↓

Lemma SFmul_square_signed prec emax x :
  sf_not_nan x = true → sf_signed false (SFmul prec emax x x) = true.
Proof.
  destruct x as [sx|sx| |sx mx ex]; try done; intros _; simpl.
  - by destruct sx.
  - by destruct sx.
  - rewrite Bool.xorb_nilpotent. by apply binary_round_aux_signed.
Qed.

Lemma SFadd_signed prec emax x y :
  sf_signed false x = true → sf_signed false y = true →
  sf_signed false (SFadd prec emax x y) = true.
Proof.
  destruct x as [[]|[]| |[] mx ex], y as [[]|[]| |[] my ey]; try done; intros _ _.
  simpl. apply binary_round_signed.
Qed.

Lemma SFleb_zero_signed x :
  sf_signed false x = true → SFleb x (S754_zero false) = true → x = S754_zero false.
Proof. by destruct x as [[]|[]| |[] m e]. Qed.

Lemma SFleb_finite_bound x m e :
  sf_nonneg x = true → SFleb x (S754_finite false m e) = true → sf_finite x = true.
Proof. by destruct x as [[]|[]| |[] m' e']. Qed.

Lemma sub_diag x : is_finite x = true → (x - x)%float = 0%float.
Proof.
  rewrite is_finite_sf. intros Hx. apply Prim2SF_inj.
  rewrite FloatAxioms.sub_spec. by apply SFsub_diag.
Qed.

Lemma leb_DBL_MAX_finite x :
  (0 <=? x)%float = true → (x <=? C.DBL_MAX)%float = true → is_finite x = true.
Proof.
  rewrite nonneg_spec, FloatAxioms.leb_spec, is_finite_sf.
  change (Prim2SF C.DBL_MAX) with (S754_finite false 9007199254740991 971).
  apply SFleb_finite_bound.
Qed.

Lemma sqr_sub_signed x y :
  is_finite x = true → is_finite y = true →
  sf_signed false (Prim2SF (C.sqr (x - y))) = true.
Proof.
  intros Hx%is_finite_spec Hy%is_finite_spec.
  unfold C.sqr. rewrite FloatAxioms.mul_spec, FloatAxioms.sub_spec.
  apply SFmul_square_signed, SFsub_finite; done.
Qed.
(** [mapM] over the mapper never fails and maps document by document. *)
Lemma mapM_mapDoc (docs : list (string * gmap string jsval)) :
  mapM (fun doc => RecipesPage.mapDoc (fst doc) (snd doc)) docs
  = Normal (List.map (fun doc => shaped (fst doc) (field (snd doc))
                                   (list_createdAt (field (snd doc) "createdAt")))
              docs).
Proof.
  induction docs as [|doc docs IH]; [reflexivity|].
  cbn [mapM List.map]. rewrite mapDoc_eq, IH. reflexivity.
Qed.

Lemma fetchRecipes_ok docs st :
  RecipesPage.fetchRecipes (Normal docs) st
  = {| RecipesPage.recipes :=
         List.map (fun doc => shaped (fst doc) (field (snd doc))
                                (list_createdAt (field (snd doc) "createdAt")))
           docs;
       RecipesPage.loading := false;
       RecipesPage.error := RecipesPage.error st |}.
Proof.
  unfold RecipesPage.fetchRecipes.
  cbn [mbind Completion_bind bind]. rewrite mapM_mapDoc. reflexivity.
Qed.

Lemma or_else_idem (v dflt : jsval) :
  or_else (or_else v dflt) dflt = or_else v dflt.
Proof.
  unfold or_else. destruct (truthy v) eqn:E.
  - now rewrite E.
  - now destruct (truthy dflt).
Qed.

Lemma coalesce_idem (v dflt : jsval) :
  coalesce (coalesce v dflt) dflt = coalesce v dflt.
Proof.
  unfold coalesce. destruct (nullish v) eqn:E.
  - now destruct (nullish dflt).
  - now rewrite E.
Qed.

↑

Would you write out the full set of records above without alteration?

## [EXERCISE ANSWER]
Lemma SFmul_square_signed prec emax x :
  sf_not_nan x = true → sf_signed false (SFmul prec emax x x) = true.
Proof.
  destruct x as [sx|sx| |sx mx ex]; try done; intros _; simpl.
  - by destruct sx.
  - by destruct sx.
  - rewrite Bool.xorb_nilpotent. by apply binary_round_aux_signed.
Qed.

Lemma SFadd_signed prec emax x y :
  sf_signed false x = true → sf_signed false y = true →
  sf_signed false (SFadd prec emax x y) = true.
Proof.
  destruct x as [[]|[]| |[] mx ex], y as [[]|[]| |[] my ey]; try done; intros _ _.
  simpl. apply binary_round_signed.
Qed.

Lemma SFleb_zero_signed x :
  sf_signed false x = true → SFleb x (S754_zero false) = true → x = S754_zero false.
Proof. by destruct x as [[]|[]| |[] m e]. Qed.

Lemma SFleb_finite_bound x m e :
  sf_nonneg x = true → SFleb x (S754_finite false m e) = true → sf_finite x = true.
Proof. by destruct x as [[]|[]| |[] m' e']. Qed.

Lemma sub_diag x : is_finite x = true → (x - x)%float = 0%float.
Proof.
  rewrite is_finite_sf. intros Hx. apply Prim2SF_inj.
  rewrite FloatAxioms.sub_spec. by apply SFsub_diag.
Qed.

Lemma leb_DBL_MAX_finite x :
  (0 <=? x)%float = true → (x <=? C.DBL_MAX)%float = true → is_finite x = true.
Proof.
  rewrite nonneg_spec, FloatAxioms.leb_spec, is_finite_sf.
  change (Prim2SF C.DBL_MAX) with (S754_finite false 9007199254740991 971).
  apply SFleb_finite_bound.
Qed.

Lemma sqr_sub_signed x y :
  is_finite x = true → is_finite y = true →
  sf_signed false (Prim2SF (C.sqr (x - y))) = true.
Proof.
  intros Hx%is_finite_spec Hy%is_finite_spec.
  unfold C.sqr. rewrite FloatAxioms.mul_spec, FloatAxioms.sub_spec.
  apply SFmul_square_signed, SFsub_finite; done.
Qed.
(** [mapM] over the mapper never fails and maps document by document. *)
Lemma mapM_mapDoc (docs : list (string * gmap string jsval)) :
  mapM (fun doc => RecipesPage.mapDoc (fst doc) (snd doc)) docs
  = Normal (List.map (fun doc => shaped (fst doc) (field (snd doc))
                                   (list_createdAt (field (snd doc) "createdAt")))
              docs).
Proof.
  induction docs as [|doc docs IH]; [reflexivity|].
  cbn [mapM List.map]. rewrite mapDoc_eq, IH. reflexivity.
Qed.

Lemma fetchRecipes_ok docs st :
  RecipesPage.fetchRecipes (Normal docs) st
  = {| RecipesPage.recipes :=
         List.map (fun doc => shaped (fst doc) (field (snd doc))
                                (list_createdAt (field (snd doc) "createdAt")))
           docs;
       RecipesPage.loading := false;
       RecipesPage.error := RecipesPage.error st |}.
Proof.
  unfold RecipesPage.fetchRecipes.
  cbn [mbind Completion_bind bind]. rewrite mapM_mapDoc. reflexivity.
Qed.

Lemma or_else_idem (v dflt : jsval) :
  or_else (or_else v dflt) dflt = or_else v dflt.
Proof.
  unfold or_else. destruct (truthy v) eqn:E.
  - now rewrite E.
  - now destruct (truthy dflt).
Qed.

Lemma coalesce_idem (v dflt : jsval) :
  coalesce (coalesce v dflt) dflt = coalesce v dflt.
Proof.
  unfold coalesce. destruct (nullish v) eqn:E.
  - now destruct (nullish dflt).
  - now rewrite E.
Qed.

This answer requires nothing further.